Lemma substring_app_l (a b : string) :
  substring 0 (String.length a) (a +:+ b) = a.
Proof. induction a; simpl; [now destruct b | congruence]. Qed.

Lemma substring_app_r (a b : string) :
  substring (String.length a) (String.length b) (a +:+ b) = b.
Proof. induction a; simpl; [apply substring_all | exact IHa]. Qed.

Lemma decimal_digit (n : Z) :
  (0 <= n < 10)%Z -> String.length (JS.decimal n) = 1%nat.
Proof.
  intros H. unfold JS.decimal. apply digit_string. lia.
Qed.

Lemma decimal_nonempty (n : Z) : (1 <= String.length (JS.decimal n))%nat.
Proof.
  unfold JS.decimal. destruct (N.to_uint (Z.to_N n)) eqn:E; simpl; lia.
Qed.

(** A number below ten prints as [0.] and its digit. *)
Lemma fixed_digits_small (b : N) :
  (b < 10)%N ->
  JS.fixed_digits 1 (Z.of_N b) =
  "0." +:+ NilZero.string_of_uint (N.to_uint b).
Proof.
  revert b. apply (below_ten (fun b => _)). intros k Hk.
  each_digit k by reflexivity.
Qed.

(** [fixed_digits 1 n] is the digits of [n / 10], a point, and the digit
    [n mod 10]. *)
Lemma fixed_digits_layout (n : Z) :
  (0 <= n)%Z ->
  JS.fixed_digits 1 n =
  JS.decimal (n / 10) +:+ "." +:+ JS.decimal (n mod 10).
Proof.
  intros Hn. destruct (Z.lt_ge_cases n 10) as [Hlt | Hge].
  - rewrite Z.div_small, Z.mod_small by lia.
    rewrite <- (Z2N.id n) at 1 by lia.
    rewrite fixed_digits_small by lia. reflexivity.
  - unfold JS.fixed_digits. rewrite (decimal_step n Hge).
    pose proof (Z.mod_pos_bound n 10 ltac:(lia)) as Hb.
    pose proof (decimal_digit (n mod 10) Hb) as Hd.
    pose proof (decimal_nonempty (n / 10)) as Ha.
    set (a := JS.decimal (n / 10)) in *.
    set (b := JS.decimal (n mod 10)) in *.
    cbv zeta. rewrite (string_length_app a b), Hd.
    replace (2 - (String.length a + 1))%nat with 0%nat by lia.
    simpl JS.zeros. change ("" +:+ (a +:+ b)) with (a +:+ b).
    rewrite ?string_length_app, ?Hd.
    replace (String.length a + 1 - 1)%nat with (String.length a) by lia.
    rewrite substring_app_l. rewrite <- Hd at 1.
    now rewrite substring_app_r.
Qed.

(** What [toFixed(1)] prints for a finite double below [10^21]: the sign,
    the integer part, a point and one digit, of the magnitude rounded to
    the nearest tenth. *)
Lemma toFixed_rounds (x : float) (s : bool) (m : positive) (e : Z) :
  Prim2SF x = S754_finite s m e ->
  (JS.magnitude m e < inject_Z (10 ^ 21))%Q ->
  exists n : Z,
    (0 <= n)%Z
    /\ JS.toFixed 1 x =
       (if s then "-" else "") +:+
       JS.decimal (n / 10) +:+ "." +:+ JS.decimal (n mod 10)
    /\ (- (1 # 20) < inject_Z n / 10 - JS.magnitude m e)%Q
    /\ (inject_Z n / 10 - JS.magnitude m e <= 1 # 20)%Q.
Proof.
  intros Hx Hsmall.
  exists (JS.nearest_scaled 1 (JS.scaled_num m e) (JS.scaled_den e)).
  pose proof (nearest_scaled_nonneg m e) as Hn.
  refine (conj Hn (conj _ (nearest_tenth m e))).
  rewrite (toFixed_finite x s m e Hx Hsmall).
  now rewrite fixed_digits_layout.
Qed.

(** ** Profile: the body-mass index *)

Lemma and_truthy (a b : JS.jsval) :
  JS.truthy (JS.and a b) = JS.truthy a && JS.truthy b.
Proof. unfold JS.and. destruct (JS.truthy a) eqn:Ha; simpl; auto. Qed.

Lemma missing_or_zero_falsy (f : NumField) :
  missing_or_zero f -> present f = false.
Proof.
  destruct f as [| | x]; simpl; try reflexivity.
  unfold present, JS.num_truthy. simpl. unfold JS.num_truthy.
  now intros ->.
Qed.

Lemma num_truthy_nonzero (x : float) :
  JS.num_truthy x = true -> is_zero x = false /\ is_nan x = false.
Proof.
  unfold JS.num_truthy. destruct (is_zero x), (is_nan x); simpl;
    intros H; try discriminate; split; reflexivity.
Qed.

(** Without a truthy weight and a truthy height there is no index. *)
Lemma bmi_none (u : User) :
  present (user_weight u) = false \/ present (user_height u) = false ->
  Profile.bmi u = None /\ Profile.bmiRow u = Profile.Leftover JS.VNull.
Proof.
  intros H.
  assert (Hb : Profile.bmi u = None).
  { unfold Profile.bmi. rewrite and_truthy. fold (present (user_weight u)).
    fold (present (user_height u)).
    destruct H as [-> | ->]; [| rewrite andb_false_r]; reflexivity. }
  split; [exact Hb |]. unfold Profile.bmiRow. now rewrite Hb.
Qed.
(** The type tests of [DS.utils] are angular's. *)
Definition isString (v : value) : bool :=
  match v with VStr _ => true | _ => false end.
Definition isNumber (v : value) : bool :=
  match v with VNum _ => true | _ => false end.
Definition isArray (v : value) : bool :=
  match v with VArr _ _ => true | _ => false end.
(** [angular.isObject]: [value != null && typeof value === 'object'] *)
Definition isObject (v : value) : bool :=
  match v with VObj _ | VArr _ _ => true | _ => false end.
Definition isFunction (v : value) : bool :=
  match v with VFun _ _ | VNative _ | VClass _ _ => true | _ => false end.
(** [mout isPlainObject] *)
Definition isPlainObject (v : value) : bool :=
  match v with VObj _ => true | _ => false end.

(** The index that a property name denotes in an array-like of length [len]. *)
Definition array_index (k : string) (len : nat) : option nat :=
  List.find (fun i => String.eqb (pretty i) k) (seq 0 len).

Fixpoint chars (s : string) : list value :=
  match s with
  | EmptyString => []
  | String c r => VStr (String c EmptyString) :: chars r
  end.

Definition indexed (l : list value) : obj :=
  List.map (fun p => (pretty (fst p), snd p)) (List.combine (seq 0 (List.length l)) l).

(** The own enumerable properties, as [for ... in] with [hasOwnProperty]
    visits them. *)
Definition own_entries (v : value) : obj :=
  match v with
  | VObj o => o
  | VArr l p => indexed l ++ p
  | VStr s => indexed (chars s)
  | _ => []
  end.
(** [fetchInstagramImagesApify(username, limit)]: [token] is
    APIFY_TOKEN, [run] what the actor run request gives back as JSON
    and [items] what the dataset request gives back as JSON. *)
Definition fetchInstagramImagesApify (token : option string) (limit : nat)
    (run items : outcome JS.json) : outcome (list JS.json) :=
  if negb (JS.truthy_opt token) then Throws "Apify token not configured"
  else
    match run with
    | Throws m => Throws m
    | Returns JS.JNull => Throws type_error
    | Returns runJson =>
        if negb (JS.truthy_value (dataset_id runJson)) then
          Throws "Apify run did not return dataset id; check actor"
        else
          match items with
          | Throws m => Throws m
          | Returns (JS.JArr l) => apify_loop limit l []
          | Returns (JS.JStr _) => Returns []
          | Returns _ => Throws type_error
          end
    end.

(** [e.node.display_url || e.node.thumbnail_src] *)
Definition edge_image (e : JS.json) : outcome JS.value :=
  match e with
  | JS.JNull => Throws type_error
  | _ =>
      match JS.get (Some e) "node" with
      | None | Some JS.JNull => Throws type_error
      | Some node =>
          Returns (JS.or_value (JS.get (Some node) "display_url")
                     (JS.get (Some node) "thumbnail_src"))
      end
  end.

(** [l.map(f)] for an [f] that may throw: the first exception ends it. *)
Fixpoint map_throwing {A B} (f : A → outcome B) (l : list A) : outcome (list B) :=
  match l with
  | [] => Returns []
  | x :: r =>
      match f x with
      | Throws m => Throws m
      | Returns y =>
          match map_throwing f r with
          | Throws m => Throws m
          | Returns ys => Returns (y :: ys)
          end
      end
  end.

(** [j.graphql?.user?.edge_owner_to_timeline_media?.edges ||
     j.entry_data?.ProfilePage?.[0]?.graphql?.user?.edge_owner_to_timeline_media?.edges] *)
Definition timeline_edges (j : JS.json) : JS.value :=
  let media v :=
    JS.get (JS.get (JS.get (JS.get v "graphql") "user") "edge_owner_to_timeline_media")
      "edges" in
  JS.or_value (media (Some j))
    (media (JS.get0 (JS.get (JS.get (Some j) "entry_data") "ProfilePage"))).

Exercise: Find and copy each line above holding "limit".

Answer section:
(** [fetchInstagramImagesApify(username, limit)]: [token] is
Definition fetchInstagramImagesApify (token : option string) (limit : nat)
          | Returns (JS.JArr l) => apify_loop limit l []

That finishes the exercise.